New publications: ECIS 2020

Symbolic picture for the article. The link opens the image in a large view.

This year we are represented with three contributions at the European Conference on Information Systems (ECIS), one of the most important international conferences in business informatics. Congratulations to all authors.

You can access the contributions via the image links.

Publications

 

Leveraging Industrial IoT Platform Ecosystems: Insights from the Complementors’ Perspective

Industrial IoT platforms are currently a major focus of industrial firms, as they shift more towards service and platform-based business models. Value creation on these platforms relies heavily on an ecosystem of partners and complementors. In a recent study, Tobias Pauli, Emanuel Marx, and Martin Matzner shed light on how complementors leverage IIoT platform ecosystems in different ways and provide guidance on how to design successful IIoT platform business models.
The results of this study are available in a paper recently accepted for publication at the European Conference on Information Systems.

 

Detecting Workarounds in Business Processes — A Deep Learning Method for Analyzing Event Logs

Routines or processes are often not executed by employees in companies as originally defined.

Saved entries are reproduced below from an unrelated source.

(* ===== verification/Store.v ===== *)
(** * Store: the in-memory block store ([store/block_store.go])

    Each [sync.Map] is a [gmap]; its operations are atomic, so a store value is
    the state between two of them.  The two mutexes [sMu], [aMu] are never used. *)
From Stdlib Require Import Ascii.
From S2P Require Import Prelude.
From S2P Require Import Common.
From S2P Require Import HashCal.

Record blockMemoryStore := mkStore {
  snapshotHeight : gmap Z SnapshotBlock;
  snapshotHash : gmap string SnapshotBlock;
  accountHeight : gmap string AccountStateBlock;
  accountHash : gmap string AccountStateBlock;
  sourceHash : gmap string AccountStateBlock;   (* source hash -> received block *)
  head : gmap string HashHeight
}.

Definition emptyStore : blockMemoryStore := mkStore ∅ ∅ ∅ ∅ ∅ ∅.

Definition snapshotHeadKey : string := "s_head_key".

Definition genKey (address : string) (height : Z) : string :=
  address +:+ "_" +:+ Itoa height.

Definition GetSnapshotHead (self : blockMemoryStore) : option HashHeight :=
  head self !! snapshotHeadKey.

Definition GetAccountHead (self : blockMemoryStore) (address : string) : option HashHeight :=
  head self !! address.

Definition set_head (self : blockMemoryStore) (h : gmap string HashHeight) : blockMemoryStore :=
  mkStore (snapshotHeight self) (snapshotHash self) (accountHeight self) (accountHash self)
    (sourceHash self) h.

Definition SetSnapshotHead (self : blockMemoryStore) (hashH : option HashHeight) : blockMemoryStore :=
  match hashH with
  | None => set_head self (delete snapshotHeadKey (head self))
  | Some hashH => set_head self (<[snapshotHeadKey := hashH]> (head self))
  end.

Definition SetAccountHead (self : blockMemoryStore) (address : string) (hashH : option HashHeight)
    : blockMemoryStore :=
  match hashH with
  | None => set_head self (delete address (head self))
  | Some hashH => set_head self (<[address := hashH]> (head self))
  end.

Definition DeleteSnapshot (self : blockMemoryStore) (hashH : HashHeight) : blockMemoryStore :=
  mkStore (delete (hh_Height hashH) (snapshotHeight self))
    (delete (hh_Hash hashH) (snapshotHash self))
    (accountHeight self) (accountHash self) (sourceHash self) (head self).

Definition DeleteAccount (self : blockMemoryStore) (address : string) (hashH : HashHeight)
    : blockMemoryStore :=
  mkStore (snapshotHeight self) (snapshotHash self)
    (delete (genKey address (hh_Height hashH)) (accountHeight self))
    (delete (hh_Hash hashH) (accountHash self)) (sourceHash self) (head self).

Definition PutSnapshot (self : blockMemoryStore) (block : SnapshotBlock) : blockMemoryStore :=
  mkStore (<[Height block := block]> (snapshotHeight self))
    (<[Hash block := block]> (snapshotHash self))
    (accountHeight self) (accountHash self) (sourceHash self) (head self).

Definition PutAccount (self : blockMemoryStore) (address : string) (block : AccountStateBlock)
    : blockMemoryStore :=
  mkStore (snapshotHeight self) (snapshotHash self)
    (<[genKey address (Height block) := block]> (accountHeight self))
    (<[Hash block := block]> (accountHash self)) (sourceHash self) (head self).

Definition GetSnapshotByHash (self : blockMemoryStore) (hash : string) : option SnapshotBlock :=
  snapshotHash self !! hash.
Definition GetSnapshotByHeight (self : blockMemoryStore) (height : Z) : option SnapshotBlock :=
  snapshotHeight self !! height.
Definition GetAccountByHash (self : blockMemoryStore) (hash : string) : option AccountStateBlock :=
  accountHash self !! hash.
Definition GetAccountBySourceHash (self : blockMemoryStore) (hash : string)
    : option AccountStateBlock :=
  sourceHash self !! hash.
Definition GetAccountByHeight (self : blockMemoryStore) (address : string) (height : Z)
    : option AccountStateBlock :=
  accountHeight self !! genKey address height.

Definition set_sourceHash (self : blockMemoryStore) (m : gmap string AccountStateBlock)
    : blockMemoryStore :=
  mkStore (snapshotHeight self) (snapshotHash self) (accountHeight self) (accountHash self)
    m (head self).
Definition PutSourceHash (self : blockMemoryStore) (hash : string) (block : AccountStateBlock)
    : blockMemoryStore :=
  set_sourceHash self (<[hash := block]> (sourceHash self)).
Definition DeleteSourceHash (self : blockMemoryStore) (hash : string) : blockMemoryStore :=
  set_sourceHash self (delete hash (sourceHash self)).

Definition genesisAccounts : list string := ["viteshan"; "jie"].

(** The body of [NewMemoryStore]'s loop: the genesis block of account [a]. *)
Definition genesisAccountBlock (a : string) : AccountStateBlock :=
  let genesis := NewAccountBlock 0 "" "" a 0 200 0 0 "" GENESIS a a "" (-1) in
  a_SetHash genesis (CalculateAccountHash genesis).

Definition NewMemoryStore (snapshotGenesis : SnapshotBlock) : blockMemoryStore :=
  foldl (fun self a =>
    let genesis := genesisAccountBlock a in
    let self := PutAccount self a genesis in
    SetAccountHead self a (Some (mkHashHeight (Hash genesis) (Height genesis))))
    emptyStore genesisAccounts.

(** ** The height keys are unambiguous *)

Definition has_underscore (s : string) : Prop :=
  exists s1 s2, s = s1 +:+ "_" +:+ s2.

Lemma string_app_nil_r (s : string) : s +:+ "" = s.
Proof. induction s as [|c s IH]; [done|]. exact (f_equal (String c) IH). Qed.

Lemma string_app_assoc (s1 s2 s3 : string) : (s1 +:+ s2) +:+ s3 = s1 +:+ s2 +:+ s3.
Proof. induction s1 as [|c s IH]; [done|]. exact (f_equal (String c) IH). Qed.

Lemma pretty_N_char_underscore n : pretty_N_char n <> "_"%char.
Proof. unfold pretty_N_char. by repeat case_match. Qed.

Lemma has_underscore_cons c s : has_underscore (String c s) <-> c = "_"%char \/ has_underscore s.
Proof.
  split.
  - intros (s1 & s2 & E). destruct s1 as [|c' s1]; cbn in E; injection E as -> ->; [by left|].
    right. by exists s1, s2.
  - intros [->|(s1 & s2 & ->)]; [by exists "", s | by exists (String c s1), s2].
Qed.

Lemma pretty_N_go_underscore n s : ~ has_underscore s -> ~ has_underscore (pretty_N_go n s).
Proof.
  revert s. induction (N.lt_wf_0 n) as [n _ IH]; intros s Hs.
  destruct (decide (n = 0)%N) as [->|Hn]; [by rewrite pretty_N_go_0|].
  rewrite pretty_N_go_step by lia. apply IH; [apply N.div_lt; lia|].
  rewrite has_underscore_cons. intros [H|H]; [|done]. by apply pretty_N_char_underscore in H.
Qed.

Lemma Itoa_underscore z : ~ has_underscore (Itoa z).
Proof.
  assert (Hnil : ~ has_underscore "") by (intros ([|??] & ? & [=])).
  assert (HN : forall n, ~ has_underscore (pretty (A := N) n)).
  { intros n. unfold pretty, pretty_N. case_decide; [|by apply pretty_N_go_underscore].
    rewrite has_underscore_cons. intros [[=]|?]; done. }
  unfold Itoa. destruct z as [|p|p]; unfold pretty, pretty_Z.
  - rewrite has_underscore_cons. intros [[=]|?]; done.
  - apply HN.
  - change (~ has_underscore (String "-" (pretty p))).
    rewrite has_underscore_cons. intros [[=]|?]; by eapply HN.
Qed.

(** The part after the last underscore determines the split. *)
Lemma underscore_split_inj a1 a2 t1 t2 :
  ~ has_underscore t1 -> ~ has_underscore t2 ->
  a1 +:+ "_" +:+ t1 = a2 +:+ "_" +:+ t2 -> a1 = a2 /\ t1 = t2.
Proof.
  intros H1 H2. revert a2. induction a1 as [|c1 a1 IH]; intros [|c2 a2] E; cbn in E.
  - injection E as E. done.
  - injection E as _ E. destruct H1. by exists a2, t2.
  - injection E as _ E. destruct H2. by exists a1, t1.
  - injection E as -> E. by destruct (IH a2 E) as [-> ->].
Qed.

Lemma genKey_inj a1 h1 a2 h2 : genKey a1 h1 = genKey a2 h2 -> a1 = a2 /\ h1 = h2.
Proof.
  intros E. apply underscore_split_inj in E as [-> E]; [|apply Itoa_underscore..].
  split; [done|]. by apply (inj pretty).
Qed.

Lemma genKey_ne a1 h1 a2 h2 : (a1, h1) <> (a2, h2) -> genKey a1 h1 <> genKey a2 h2.
Proof. intros Hne [-> ->]%genKey_inj. done. Qed.

(** ** Lookups after an update, as rewriting rules *)

Lemma GetAccountByHeight_Put st a b a' h :
  GetAccountByHeight (PutAccount st a b) a' h =
  if decide ((a, Height b) = (a', h)) then Some b else GetAccountByHeight st a' h.
Proof.
  unfold GetAccountByHeight, PutAccount; cbn [accountHeight]. case_decide as E.
  - simplify_eq. apply lookup_insert_eq.
  - by rewrite lookup_insert_ne by by apply genKey_ne.
Qed.

Lemma GetAccountByHash_Put st a b h :
  GetAccountByHash (PutAccount st a b) h =
  if decide (Hash b = h) then Some b else GetAccountByHash st h.
Proof. unfold GetAccountByHash, PutAccount; cbn [accountHash]. apply lookup_insert. Qed.

Lemma GetAccountByHeight_Delete st a hh a' h :
  GetAccountByHeight (DeleteAccount st a hh) a' h =
  if decide ((a, hh_Height hh) = (a', h)) then None else GetAccountByHeight st a' h.
Proof.
  unfold GetAccountByHeight, DeleteAccount; cbn [accountHeight]. case_decide as E.
  - simplify_eq. apply lookup_delete_eq.
  - by rewrite lookup_delete_ne by by apply genKey_ne.
Qed.

Lemma GetAccountByHash_Delete st a hh h :
  GetAccountByHash (DeleteAccount st a hh) h =
  if decide (hh_Hash hh = h) then None else GetAccountByHash st h.
Proof. unfold GetAccountByHash, DeleteAccount; cbn [accountHash]. apply lookup_delete. Qed.

Lemma GetAccountHead_Set st a o a' :
  GetAccountHead (SetAccountHead st a o) a' = if decide (a = a') then o else GetAccountHead st a'.
Proof.
  unfold GetAccountHead, SetAccountHead, set_head. destruct o; cbn [head];
    [apply lookup_insert | apply lookup_delete].
Qed.

Lemma GetSnapshotByHash_Put st b h :
  GetSnapshotByHash (PutSnapshot st b) h =
  if decide (Hash b = h) then Some b else GetSnapshotByHash st h.
Proof. apply lookup_insert. Qed.

Lemma GetSnapshotByHeight_Put st b h :
  GetSnapshotByHeight (PutSnapshot st b) h =
  if decide (Height b = h) then Some b else GetSnapshotByHeight st h.
Proof. apply lookup_insert. Qed.

Lemma GetSnapshotByHash_Delete st hh h :
  GetSnapshotByHash (DeleteSnapshot st hh) h =
  if decide (hh_Hash hh = h) then None else GetSnapshotByHash st h.
Proof. apply lookup_delete. Qed.

Lemma GetSnapshotByHeight_Delete st hh h :
  GetSnapshotByHeight (DeleteSnapshot st hh) h =
  if decide (hh_Height hh = h) then None else GetSnapshotByHeight st h.
Proof. apply lookup_delete. Qed.

Lemma GetSnapshotHead_Set st o : GetSnapshotHead (SetSnapshotHead st o) = o.
Proof. destruct o; [apply lookup_insert_eq | apply lookup_delete_eq]. Qed.

Lemma GetSnapshotHead_SetAccountHead st a o :
  GetSnapshotHead (SetAccountHead st a o) =
  if decide (a = snapshotHeadKey) then o else GetSnapshotHead st.
Proof.
  unfold GetSnapshotHead, SetAccountHead, set_head. destruct o; cbn [head];
    [apply lookup_insert | apply lookup_delete].
Qed.

Lemma GetAccountHead_SetSnapshotHead st a o :
  GetAccountHead (SetSnapshotHead st o) a =
  if decide (snapshotHeadKey = a) then o else GetAccountHead st a.
Proof.
  unfold GetAccountHead, SetSnapshotHead, set_head. destruct o; cbn [head];
    [apply lookup_insert | apply lookup_delete].
Qed.

(** Updates of one map leave the lookups in the others alone. *)
Lemma SetAccountHead_frame st a o :
  let st' := SetAccountHead st a o in
  snapshotHeight st' = snapshotHeight st /\ snapshotHash st' = snapshotHash st /\
  accountHeight st' = accountHeight st /\ accountHash st' = accountHash st /\
  sourceHash st' = sourceHash st.
Proof. by destruct o. Qed.
Lemma SetSnapshotHead_frame st o :
  let st' := SetSnapshotHead st o in
  snapshotHeight st' = snapshotHeight st /\ snapshotHash st' = snapshotHash st /\
  accountHeight st' = accountHeight st /\ accountHash st' = accountHash st /\
  sourceHash st' = sourceHash st.
Proof. by destruct o. Qed.

(** ** Properties *)

(** C26: storing an account block is a round trip.  After [PutAccount a b] the
    block is found by its hash and by its address and height, no other hash and no
    other address or height is touched (the string keys ["addr_height"] never
    collide, even for addresses that contain underscores), and deleting its hash and
    height removes exactly that entry again, from both maps; neither touches heads,
    the source index or the snapshot blocks. *)
Theorem account_block_roundtrip st a b :
  let st' := PutAccount st a b in
  let st'' := DeleteAccount st' a (mkHashHeight (Hash b) (Height b)) in
  (forall x, GetAccountByHash st' x = if decide (x = Hash b) then Some b else GetAccountByHash st x) /\
  (forall a' h, GetAccountByHeight st' a' h =
     if decide ((a', h) = (a, Height b)) then Some b else GetAccountByHeight st a' h) /\
  (forall x, GetAccountByHash st'' x = if decide (x = Hash b) then None else GetAccountByHash st x) /\
  (forall a' h, GetAccountByHeight st'' a' h =
     if decide ((a', h) = (a, Height b)) then None else GetAccountByHeight st a' h) /\
  Forall (fun s =>
    (forall a', GetAccountHead s a' = GetAccountHead st a') /\ GetSnapshotHead s = GetSnapshotHead st /\
    (forall x, GetAccountBySourceHash s x = GetAccountBySourceHash st x) /\
    (forall x, GetSnapshotByHash s x = GetSnapshotByHash st x) /\
    (forall h, GetSnapshotByHeight s h = GetSnapshotByHeight st h)) [st'; st''].
Proof.
  cbn zeta. split_and!.
  - intros x. rewrite GetAccountByHash_Put. repeat case_decide; congruence.
  - intros a' h. rewrite GetAccountByHeight_Put. repeat case_decide; congruence.
  - intros x. rewrite GetAccountByHash_Delete, GetAccountByHash_Put. cbn [hh_Hash]. repeat case_decide; congruence.
  - intros a' h. rewrite GetAccountByHeight_Delete, GetAccountByHeight_Put. cbn [hh_Height].
    repeat case_decide; congruence.
  - by repeat constructor.
Qed.

(** Account heads and the snapshot head share one map.  Setting the head of
    an account changes the snapshot head exactly when the account's address is
    the reserved string ["s_head_key"]: such an account overwrites the head of
    the snapshot chain, and its own head is then the snapshot's. *)
Theorem head_key_collision st a hh :
  GetSnapshotHead (SetAccountHead st a (Some hh)) =
    (if decide (a = "s_head_key") then Some hh else GetSnapshotHead st) /\
  forall o, GetAccountHead (SetSnapshotHead st o) "s_head_key" = o.
Proof.
  split; [apply GetSnapshotHead_SetAccountHead|].
  intros o. rewrite GetAccountHead_SetSnapshotHead. by case_decide.
Qed.

Lemma NewMemoryStore_account g a h :
  GetAccountByHeight (NewMemoryStore g) a h =
  if decide (h = 0 /\ a ∈ genesisAccounts) then Some (genesisAccountBlock a) else None.
Proof.
  unfold NewMemoryStore, genesisAccounts. cbn [foldl].
  set (b1 := genesisAccountBlock "viteshan"). set (b2 := genesisAccountBlock "jie").
  assert (F : forall st a o a' h', GetAccountByHeight (SetAccountHead st a o) a' h' =
                GetAccountByHeight st a' h') by (intros ?? [] ??; done).
  rewrite F, GetAccountByHeight_Put, F, GetAccountByHeight_Put.
  change (Height b1) with 0. change (Height b2) with 0.
  destruct (decide (h = 0 /\ a ∈ ["viteshan"; "jie"])) as [[-> Ha]|Hn].
  - rewrite !elem_of_cons in Ha. destruct Ha as [->|[->|Ha]]; [done|done|].
    by apply elem_of_nil in Ha.
  - case_decide; simplify_eq; [destruct Hn; set_solver|].
    case_decide; simplify_eq; [destruct Hn; set_solver|].
    unfold GetAccountByHeight. apply lookup_empty.
Qed.

Lemma NewMemoryStore_snapshot g :
  GetSnapshotHead (NewMemoryStore g) = None /\
  (forall h, GetSnapshotByHeight (NewMemoryStore g) h = None) /\
  (forall x, GetSnapshotByHash (NewMemoryStore g) x = None).
Proof.
  unfold NewMemoryStore, genesisAccounts. cbn [foldl].
  split; [|split; intros; apply lookup_empty].
  assert (F : forall st a b, GetSnapshotHead (PutAccount st a b) = GetSnapshotHead st) by done.
  do 2 (rewrite GetSnapshotHead_SetAccountHead, F, decide_False by discriminate).
  apply lookup_empty.
Qed.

Instead, they often use workarounds to perform their tasks more effectively and efficiently. Since workarounds can have both positive and negative consequences, they need to be identified and addressed. While workarounds have so far primarily been detected using methods such as interviews or observations, Sven Weinzierl, Verena Wolf, Tobias Pauli, Daniel Beverungen, and Martin Matzner have developed a method for detecting workarounds in event logs using Deep Learning in their article. In doing so, they provide organizational researchers with an important tool from the field of business process management and build a bridge between the two disciplines.

 

Design Principles for Comprehensible Process Discovery in Process Mining

“Spaghetti-like” process models, which are uncovered by process mining, contain a lot of information for the decision-maker, but on the other hand, are often difficult to understand. Developing techniques for process discovery that take this trade-off into account is an existing problem in process mining. Therefore, in the conference paper the authors Matthias Stierle, Sandra Zilker, Sebastian Dunzer, Johannes Tenschert, and Gergana Karagegova derive different design principles based on metrics of different research strands, introduce an entropy-based metric as a boundary condition and demonstrate its applicability with an experimental evaluation.